So, there are four new campaigns...
While the title of this game is Cleopatra, only one of the four missions actually deals with her years as leader of Egypt. In Valleys of the Kings campaign, the main objective is to build a massive graveyard with enormous tombs and gravestones. You will carve those into the rock of the nearby hills, which will in time dwarf your settlement. The construction site will have to be guarded from potential tomb raiders that wish to rob the valuables that the Pharaoh will take with him into the afterworld.
The second campaign places the player into the sandals of the great pharaoh Ramses. His mission is to build up Egypt to the maximum, and collect as much wealth as possible. Ancient Conquerors features military campaigns against good, old, wild tribes that will attempt everything in their power to destroy Egyptian civilization.
The last campaign is Cleopatra. The objective is to build the capitol, Alexandria, and objects within the city, like the library or the lighthouse. The main adversaries in this campaign will be none other than Romans! During the four additional campaigns, the players will get to meet many new nations --- Romans, Hittites, Persians and even Macedonians. New enemies require a new approach in combat, demanding more of the player than in Pharaoh. The game "sticks" to the historical facts and time frames, so anybody who knows anything about history knows how Cleopatra's character ends.
The gameplay is identical to the original, and numerous options for leading your dynasty from Pharaoh serve as proof. If, for some reason, you don't have your previous Pharaoh saved positions, Cleopatra has a mode by which missions can be played in the order that the player desires. This will be a preferred option for those that do not wish to repeat campaigns played in the original. Since this is a direct add-on to the game, Cleopatra features a higher level of difficulty from start to finish. To be more precise, the campaigns are very difficult! The whole thing reminds me of what we had with Commandos and its expansion, Beyond the Call of Duty. The missions are hard in the beginning, when the cities are mere settlements, and still don't resemble the work of a megalomaniac, and they stay that way, even when the player becomes experienced. Each scenario has its special challenges, and features numerous side-missions.
It is imperative that the player is careful at all times. Hailstorms will often kill your slaves/walkers as they wander to the outskirts of the map, which presents a significant loss of the labor force. That is why a movement limitation option is offered to save lives of your workers from a certain death. The pyramids are pretty, but useless. Unless the mission goals require it, I wouldn't suggest the enterprise of building them. The surplus of rocks and laborers is very rare, so the pyramids are not a must-have project. It would be wiser to invest into more useful things, like making the city prettier with different ornaments, boosting the moral of the citizens. While we are on the subject, it's better to have slums on the other part of the town, distancing them from the elite city residences. If you mix them, it will inevitably lead to general dissatisfaction. The food is always needed, so the player has to provide it in enormous quantities. If Oziris isn't angry, the surplus can always be sold, or stockpiled, in case Nile floods the crops. Workers should be paid wages somewhat bigger than the Kingdom offers, but you shouldn't be lenient on the taxes.

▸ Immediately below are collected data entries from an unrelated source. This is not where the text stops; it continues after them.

(** C9: [getDmsObject] maps statuses to typed errors for axios errors
    only: a thrown value that [axios.isAxiosError] does not recognize is
    rethrown with the prefixed message, whatever response it carries
    (status 400, 401 and 404 included); [completeTask] maps the status
    of any error that has a response, recognized by axios or not. *)
Theorem typed_mapping_guard (net : Network) (e : ErrorObject) :
  (fails_with net (Dms.getDmsObject context p transform) e →
   axios.isAxiosError e = false →
   ∃ e', outcome net (Dms.getDmsObject context p transform)
           = Throws (Dms.Rethrown e') ∧
         message e' = "Failed to get dmsObject: " +:+ message e ∧
         same_but_message e e') ∧
  (∀ task l r,
   ResolvesTo task l →
   fails_with net (Tasks.completeTask systemBaseUri authSessionId task) e →
   axios.isAxiosError e = false →
   response e = Some r →
   let result :=
     outcome net (Tasks.completeTask systemBaseUri authSessionId task) in
   (status r = 401 →
    result = Throws (Tasks.UnauthenticatedError "Failed to complete task" r)) ∧
   (status r = 403 →
    result = Throws (Tasks.UnauthorizedError "Failed to complete task" r)) ∧
   (status r = 404 →
    result = Throws (Tasks.TaskNotFoundError "Failed to complete task" l r)) ∧
   (status r = 410 →
    result = Throws (Tasks.TaskAlreadyCompleted
               (Tasks.TaskAlreadyCompletedError.new
                  "Failed to complete task" l r)))).
Proof.
  split.
  - intros Hf Hax.
    rewrite (outcome_getDmsObject_fails _ _ _ _ _ Hf).
    rewrite (dms_typed_error_not_axios e Hax).
    eexists. split; [reflexivity|]. apply rethrown_prefixed.
  - intros task l r Hres Hf _ Hr result. subst result. revert Hf.
    rewrite (completeTask_resolved _ _ task l Hres). intros Hf.
    rewrite (outcome_complete_at_fails _ _ _ _ _ Hf).
    unfold Tasks.typed_error. rewrite Hr.
    repeat split; intros ->; reflexivity.
Qed.

End Failures.

Lemma getDmsObject_status_errors_witness :
  let e := Samples.status_error true 404 in
  let net := Samples.failing e in
  let body_ := Dms.getDmsObject_default Samples.tenant Samples.ids in
  axios.marks_failures net ∧
  fails_with net body_ e ∧
  status_of e = Some 404 ∧
  outcome net body_ = Throws (Dms.NotFoundError "Failed to get dmsObject" e).
Proof.
  intros e net body_.
  assert (Hnet : axios.marks_failures net)
    by (intros c e' r' [= <-] _; reflexivity).
  assert (Hf : fails_with net body_ e) by (intros c _; reflexivity).
  split; [exact Hnet|]. split; [exact Hf|]. split; [reflexivity|].
  destruct (getDmsObject_status_errors Samples.tenant Samples.ids
              Dms.transformGetDmsObjectResponse net e
              (Samples.respond 404 Null Samples.config_with_params)
              Hnet Hf eq_refl) as (_ & _ & H404).
  exact (H404 eq_refl).
Defined.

New Cleopatra buildings include: Zoo, Lamp Maker, Henna Farms, Paint Maker, and Tomb Painters. In general, new monuments are not so time consuming as in original Pharaoh missions (in dimension they resemble buildings of the New Kingdom). But the basics of the game are the same: build a city as great as possible, with an economic infrastructure that will manufacture goods and provide finances for building monuments.
And What About the Design?
There are a few improvements over the Pharaoh engine-speedier pyramid constructing (if gods are in a good mood). Some missions have a timer, while others require the players to simply survive a certain period. The game's graphic design is pretty much identical to Pharaoh. There are more units: buildings, resources and, of course, monuments added. As for the sound... the same. The developers went with the same choice of themes and music samples. How cheap!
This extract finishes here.